**EXERCISE INSTRUCTIONS:** Exactly as they appear below, repeat the lines from the one with "Hb Hseen Hfuel." through the one with "rewrite HT. cbn.", and no others.

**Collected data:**
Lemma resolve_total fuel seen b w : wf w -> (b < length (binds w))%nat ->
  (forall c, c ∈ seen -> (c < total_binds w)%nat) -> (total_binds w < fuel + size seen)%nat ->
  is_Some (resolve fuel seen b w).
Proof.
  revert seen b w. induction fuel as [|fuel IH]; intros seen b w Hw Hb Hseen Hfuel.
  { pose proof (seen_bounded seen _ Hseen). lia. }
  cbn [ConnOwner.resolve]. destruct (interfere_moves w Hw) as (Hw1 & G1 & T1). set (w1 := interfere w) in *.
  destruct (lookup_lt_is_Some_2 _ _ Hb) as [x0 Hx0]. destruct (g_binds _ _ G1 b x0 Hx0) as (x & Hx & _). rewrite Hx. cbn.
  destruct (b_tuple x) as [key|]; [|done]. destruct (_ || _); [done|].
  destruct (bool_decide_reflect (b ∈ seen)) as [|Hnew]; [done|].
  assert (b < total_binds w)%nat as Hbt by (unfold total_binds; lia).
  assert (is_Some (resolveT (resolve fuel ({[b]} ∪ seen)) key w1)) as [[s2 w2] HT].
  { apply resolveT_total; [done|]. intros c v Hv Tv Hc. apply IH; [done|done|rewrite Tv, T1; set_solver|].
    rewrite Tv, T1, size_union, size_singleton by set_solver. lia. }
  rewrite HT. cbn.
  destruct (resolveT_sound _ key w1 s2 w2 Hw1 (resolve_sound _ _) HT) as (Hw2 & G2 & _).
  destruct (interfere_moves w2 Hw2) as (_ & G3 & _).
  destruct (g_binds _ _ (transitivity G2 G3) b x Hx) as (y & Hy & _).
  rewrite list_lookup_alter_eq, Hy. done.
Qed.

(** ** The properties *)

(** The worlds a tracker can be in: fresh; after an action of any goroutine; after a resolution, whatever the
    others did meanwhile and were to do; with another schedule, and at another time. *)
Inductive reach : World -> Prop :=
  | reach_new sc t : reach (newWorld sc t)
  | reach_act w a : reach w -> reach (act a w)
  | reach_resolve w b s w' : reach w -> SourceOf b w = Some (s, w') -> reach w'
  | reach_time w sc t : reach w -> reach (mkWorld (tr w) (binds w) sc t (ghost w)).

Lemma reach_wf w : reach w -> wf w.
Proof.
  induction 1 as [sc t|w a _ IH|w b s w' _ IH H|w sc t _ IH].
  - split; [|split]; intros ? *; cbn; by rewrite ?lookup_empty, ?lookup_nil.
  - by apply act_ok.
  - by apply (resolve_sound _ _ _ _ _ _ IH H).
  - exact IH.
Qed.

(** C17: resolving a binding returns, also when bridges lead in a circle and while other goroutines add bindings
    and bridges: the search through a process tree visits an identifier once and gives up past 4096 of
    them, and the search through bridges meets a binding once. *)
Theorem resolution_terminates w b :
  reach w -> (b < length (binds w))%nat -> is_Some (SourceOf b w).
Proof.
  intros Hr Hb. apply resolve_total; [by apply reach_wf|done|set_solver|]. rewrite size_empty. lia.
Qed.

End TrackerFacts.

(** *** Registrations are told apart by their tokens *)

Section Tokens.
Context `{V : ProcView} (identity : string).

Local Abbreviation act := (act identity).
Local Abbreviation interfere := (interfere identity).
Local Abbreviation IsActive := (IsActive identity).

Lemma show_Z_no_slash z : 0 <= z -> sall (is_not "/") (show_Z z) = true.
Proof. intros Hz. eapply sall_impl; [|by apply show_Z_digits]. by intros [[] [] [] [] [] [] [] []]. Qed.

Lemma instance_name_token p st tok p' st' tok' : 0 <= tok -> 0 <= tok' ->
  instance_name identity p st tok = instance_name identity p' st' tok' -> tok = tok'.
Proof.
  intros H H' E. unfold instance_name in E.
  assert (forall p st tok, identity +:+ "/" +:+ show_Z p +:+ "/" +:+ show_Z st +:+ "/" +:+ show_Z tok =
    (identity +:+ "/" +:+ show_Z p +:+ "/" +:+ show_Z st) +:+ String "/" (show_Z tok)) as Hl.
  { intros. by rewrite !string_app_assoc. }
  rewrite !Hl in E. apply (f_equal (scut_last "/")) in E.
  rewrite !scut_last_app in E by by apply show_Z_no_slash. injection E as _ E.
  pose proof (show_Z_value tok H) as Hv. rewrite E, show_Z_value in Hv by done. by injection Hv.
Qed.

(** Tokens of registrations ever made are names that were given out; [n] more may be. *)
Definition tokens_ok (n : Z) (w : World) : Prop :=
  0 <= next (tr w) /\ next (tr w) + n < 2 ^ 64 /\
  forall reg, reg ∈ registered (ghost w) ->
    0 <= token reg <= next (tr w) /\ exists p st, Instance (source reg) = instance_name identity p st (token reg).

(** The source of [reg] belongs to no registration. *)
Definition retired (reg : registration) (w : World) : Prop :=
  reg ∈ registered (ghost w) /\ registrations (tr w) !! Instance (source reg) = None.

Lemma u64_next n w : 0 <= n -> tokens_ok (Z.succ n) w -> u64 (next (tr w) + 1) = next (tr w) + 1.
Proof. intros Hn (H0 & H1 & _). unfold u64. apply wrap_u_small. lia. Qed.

--

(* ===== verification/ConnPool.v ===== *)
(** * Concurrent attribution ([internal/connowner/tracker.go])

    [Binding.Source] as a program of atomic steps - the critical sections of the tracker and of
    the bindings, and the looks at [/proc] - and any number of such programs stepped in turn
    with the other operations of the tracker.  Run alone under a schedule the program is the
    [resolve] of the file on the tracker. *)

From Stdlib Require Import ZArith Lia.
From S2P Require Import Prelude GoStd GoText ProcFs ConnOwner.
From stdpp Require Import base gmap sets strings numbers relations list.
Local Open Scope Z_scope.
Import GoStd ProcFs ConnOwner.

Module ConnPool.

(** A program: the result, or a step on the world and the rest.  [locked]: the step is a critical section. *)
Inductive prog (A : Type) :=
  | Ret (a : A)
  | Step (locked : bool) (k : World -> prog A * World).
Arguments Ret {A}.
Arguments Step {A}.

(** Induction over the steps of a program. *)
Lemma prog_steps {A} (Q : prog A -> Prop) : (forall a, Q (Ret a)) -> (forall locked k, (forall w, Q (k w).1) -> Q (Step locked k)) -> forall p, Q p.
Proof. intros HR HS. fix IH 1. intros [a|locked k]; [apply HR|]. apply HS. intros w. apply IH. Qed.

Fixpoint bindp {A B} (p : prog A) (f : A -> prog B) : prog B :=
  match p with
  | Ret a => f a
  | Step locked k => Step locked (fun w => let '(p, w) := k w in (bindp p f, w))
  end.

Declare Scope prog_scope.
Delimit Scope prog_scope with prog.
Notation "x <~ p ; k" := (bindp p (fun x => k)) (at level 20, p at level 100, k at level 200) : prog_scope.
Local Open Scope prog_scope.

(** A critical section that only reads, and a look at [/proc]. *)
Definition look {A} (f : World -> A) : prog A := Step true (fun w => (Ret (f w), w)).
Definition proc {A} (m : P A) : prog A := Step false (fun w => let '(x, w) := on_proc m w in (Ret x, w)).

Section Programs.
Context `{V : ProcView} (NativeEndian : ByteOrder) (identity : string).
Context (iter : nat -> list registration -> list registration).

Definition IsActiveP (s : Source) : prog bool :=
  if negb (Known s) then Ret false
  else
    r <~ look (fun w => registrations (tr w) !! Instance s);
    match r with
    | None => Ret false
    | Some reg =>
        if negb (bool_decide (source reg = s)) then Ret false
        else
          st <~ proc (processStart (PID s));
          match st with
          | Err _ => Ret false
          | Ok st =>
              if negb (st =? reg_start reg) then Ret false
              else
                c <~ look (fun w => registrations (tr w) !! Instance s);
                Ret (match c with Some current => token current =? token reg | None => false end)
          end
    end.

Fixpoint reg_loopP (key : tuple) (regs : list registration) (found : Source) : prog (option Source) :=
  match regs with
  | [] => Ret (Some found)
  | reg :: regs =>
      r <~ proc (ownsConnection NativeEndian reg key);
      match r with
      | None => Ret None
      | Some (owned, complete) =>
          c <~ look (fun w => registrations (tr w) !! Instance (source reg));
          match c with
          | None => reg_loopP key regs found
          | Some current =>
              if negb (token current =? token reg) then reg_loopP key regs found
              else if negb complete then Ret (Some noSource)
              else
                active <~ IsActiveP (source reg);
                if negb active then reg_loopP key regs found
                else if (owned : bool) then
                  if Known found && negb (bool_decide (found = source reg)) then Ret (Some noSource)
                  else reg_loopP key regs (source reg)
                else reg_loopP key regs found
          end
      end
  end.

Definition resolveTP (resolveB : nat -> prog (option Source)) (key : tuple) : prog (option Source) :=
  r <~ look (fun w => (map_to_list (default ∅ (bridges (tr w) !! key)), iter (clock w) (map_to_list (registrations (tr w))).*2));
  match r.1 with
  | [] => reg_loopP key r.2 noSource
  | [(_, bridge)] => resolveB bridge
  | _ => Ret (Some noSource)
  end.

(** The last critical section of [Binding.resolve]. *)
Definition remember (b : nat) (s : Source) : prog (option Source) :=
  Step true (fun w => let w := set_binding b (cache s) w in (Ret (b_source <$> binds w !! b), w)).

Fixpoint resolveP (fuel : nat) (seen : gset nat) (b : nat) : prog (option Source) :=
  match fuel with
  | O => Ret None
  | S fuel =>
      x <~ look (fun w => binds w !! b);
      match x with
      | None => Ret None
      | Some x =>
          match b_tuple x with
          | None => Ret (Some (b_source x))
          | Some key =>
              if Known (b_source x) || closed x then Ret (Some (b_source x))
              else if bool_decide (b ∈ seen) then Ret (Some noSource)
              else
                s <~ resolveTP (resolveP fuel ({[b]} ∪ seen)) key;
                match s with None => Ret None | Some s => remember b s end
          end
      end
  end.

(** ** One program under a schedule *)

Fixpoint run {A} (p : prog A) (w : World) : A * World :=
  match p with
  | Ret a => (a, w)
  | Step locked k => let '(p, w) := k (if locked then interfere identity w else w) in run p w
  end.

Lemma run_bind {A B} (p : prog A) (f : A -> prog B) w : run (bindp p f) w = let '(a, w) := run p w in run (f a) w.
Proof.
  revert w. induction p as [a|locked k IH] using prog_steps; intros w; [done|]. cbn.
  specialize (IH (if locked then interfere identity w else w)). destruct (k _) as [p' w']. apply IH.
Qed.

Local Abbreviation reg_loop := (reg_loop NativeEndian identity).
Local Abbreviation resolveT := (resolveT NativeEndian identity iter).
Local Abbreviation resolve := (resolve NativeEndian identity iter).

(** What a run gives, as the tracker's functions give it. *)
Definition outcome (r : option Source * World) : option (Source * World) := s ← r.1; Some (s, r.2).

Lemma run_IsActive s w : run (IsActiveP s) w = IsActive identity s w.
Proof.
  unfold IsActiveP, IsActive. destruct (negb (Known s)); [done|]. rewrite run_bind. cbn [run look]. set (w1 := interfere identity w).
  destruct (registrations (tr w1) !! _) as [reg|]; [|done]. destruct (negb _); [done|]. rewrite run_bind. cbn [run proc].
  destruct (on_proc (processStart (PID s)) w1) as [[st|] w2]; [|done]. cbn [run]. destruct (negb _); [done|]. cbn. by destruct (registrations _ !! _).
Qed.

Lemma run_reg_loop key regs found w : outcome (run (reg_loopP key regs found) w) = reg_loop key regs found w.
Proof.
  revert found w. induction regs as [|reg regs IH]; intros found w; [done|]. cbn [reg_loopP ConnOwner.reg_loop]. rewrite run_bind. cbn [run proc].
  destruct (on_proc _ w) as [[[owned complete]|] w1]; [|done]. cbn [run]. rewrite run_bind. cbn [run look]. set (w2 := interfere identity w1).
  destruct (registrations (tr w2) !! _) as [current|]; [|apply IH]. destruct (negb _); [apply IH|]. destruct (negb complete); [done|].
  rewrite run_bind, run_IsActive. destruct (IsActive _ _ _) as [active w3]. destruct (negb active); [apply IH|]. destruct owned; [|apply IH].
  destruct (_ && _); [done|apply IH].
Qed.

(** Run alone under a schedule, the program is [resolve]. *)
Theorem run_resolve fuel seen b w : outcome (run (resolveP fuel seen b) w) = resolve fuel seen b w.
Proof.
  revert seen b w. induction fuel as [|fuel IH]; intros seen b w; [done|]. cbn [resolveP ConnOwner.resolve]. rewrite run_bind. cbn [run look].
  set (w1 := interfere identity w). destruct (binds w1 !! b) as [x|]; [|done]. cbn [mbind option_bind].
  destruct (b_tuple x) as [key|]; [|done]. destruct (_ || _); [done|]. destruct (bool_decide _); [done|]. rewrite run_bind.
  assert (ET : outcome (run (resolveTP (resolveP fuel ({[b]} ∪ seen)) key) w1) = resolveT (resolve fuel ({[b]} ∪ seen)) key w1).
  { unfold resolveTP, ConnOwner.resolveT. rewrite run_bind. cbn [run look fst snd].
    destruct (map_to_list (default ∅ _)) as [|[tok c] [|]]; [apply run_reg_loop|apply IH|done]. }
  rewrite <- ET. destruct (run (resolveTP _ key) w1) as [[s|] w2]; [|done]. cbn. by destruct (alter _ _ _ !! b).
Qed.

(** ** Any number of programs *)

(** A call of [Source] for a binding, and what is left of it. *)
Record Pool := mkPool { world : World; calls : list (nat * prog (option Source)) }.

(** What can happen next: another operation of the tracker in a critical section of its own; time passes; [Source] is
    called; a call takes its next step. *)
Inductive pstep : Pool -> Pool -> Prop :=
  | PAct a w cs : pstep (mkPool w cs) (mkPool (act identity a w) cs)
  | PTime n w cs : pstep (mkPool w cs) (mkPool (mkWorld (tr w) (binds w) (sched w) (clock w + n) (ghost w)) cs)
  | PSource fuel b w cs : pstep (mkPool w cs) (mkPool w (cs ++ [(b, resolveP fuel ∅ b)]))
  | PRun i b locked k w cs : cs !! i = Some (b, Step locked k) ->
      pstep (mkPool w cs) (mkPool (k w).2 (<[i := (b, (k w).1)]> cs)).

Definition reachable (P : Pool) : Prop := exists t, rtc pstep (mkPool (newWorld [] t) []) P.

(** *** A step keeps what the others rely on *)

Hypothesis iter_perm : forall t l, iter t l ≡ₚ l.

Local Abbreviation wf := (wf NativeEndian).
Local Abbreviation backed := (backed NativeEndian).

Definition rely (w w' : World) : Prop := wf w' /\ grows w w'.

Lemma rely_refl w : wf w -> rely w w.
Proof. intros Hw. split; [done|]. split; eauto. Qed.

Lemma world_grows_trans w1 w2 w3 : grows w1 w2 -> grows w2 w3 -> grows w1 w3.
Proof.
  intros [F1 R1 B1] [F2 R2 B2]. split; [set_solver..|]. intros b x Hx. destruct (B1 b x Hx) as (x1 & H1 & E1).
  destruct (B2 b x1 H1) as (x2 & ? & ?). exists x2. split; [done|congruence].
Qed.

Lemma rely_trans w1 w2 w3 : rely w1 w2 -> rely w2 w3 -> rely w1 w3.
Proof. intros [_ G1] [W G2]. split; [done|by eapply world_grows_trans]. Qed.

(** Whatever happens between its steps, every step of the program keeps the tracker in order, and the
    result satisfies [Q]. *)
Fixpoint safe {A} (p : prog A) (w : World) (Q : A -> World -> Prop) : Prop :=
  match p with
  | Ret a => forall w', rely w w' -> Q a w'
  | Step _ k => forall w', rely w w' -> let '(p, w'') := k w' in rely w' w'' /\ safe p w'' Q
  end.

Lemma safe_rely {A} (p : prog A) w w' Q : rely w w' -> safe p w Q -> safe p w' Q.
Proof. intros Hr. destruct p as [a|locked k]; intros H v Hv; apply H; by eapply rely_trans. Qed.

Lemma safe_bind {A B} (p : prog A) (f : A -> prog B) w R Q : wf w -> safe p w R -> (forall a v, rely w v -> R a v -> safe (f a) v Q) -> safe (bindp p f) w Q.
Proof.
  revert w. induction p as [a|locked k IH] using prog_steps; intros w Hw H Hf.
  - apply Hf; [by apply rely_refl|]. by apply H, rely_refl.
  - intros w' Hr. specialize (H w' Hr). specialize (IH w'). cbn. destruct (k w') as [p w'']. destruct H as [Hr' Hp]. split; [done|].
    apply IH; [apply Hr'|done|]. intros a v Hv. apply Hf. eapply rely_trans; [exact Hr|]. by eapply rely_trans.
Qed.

**THE ANSWER:**
  revert seen b w. induction fuel as [|fuel IH]; intros seen b w Hw Hb Hseen Hfuel.
  { pose proof (seen_bounded seen _ Hseen). lia. }
  cbn [ConnOwner.resolve]. destruct (interfere_moves w Hw) as (Hw1 & G1 & T1). set (w1 := interfere w) in *.
  destruct (lookup_lt_is_Some_2 _ _ Hb) as [x0 Hx0]. destruct (g_binds _ _ G1 b x0 Hx0) as (x & Hx & _). rewrite Hx. cbn.
  destruct (b_tuple x) as [key|]; [|done]. destruct (_ || _); [done|].
  destruct (bool_decide_reflect (b ∈ seen)) as [|Hnew]; [done|].
  assert (b < total_binds w)%nat as Hbt by (unfold total_binds; lia).
  assert (is_Some (resolveT (resolve fuel ({[b]} ∪ seen)) key w1)) as [[s2 w2] HT].
  { apply resolveT_total; [done|]. intros c v Hv Tv Hc. apply IH; [done|done|rewrite Tv, T1; set_solver|].
    rewrite Tv, T1, size_union, size_singleton by set_solver. lia. }
  rewrite HT. cbn.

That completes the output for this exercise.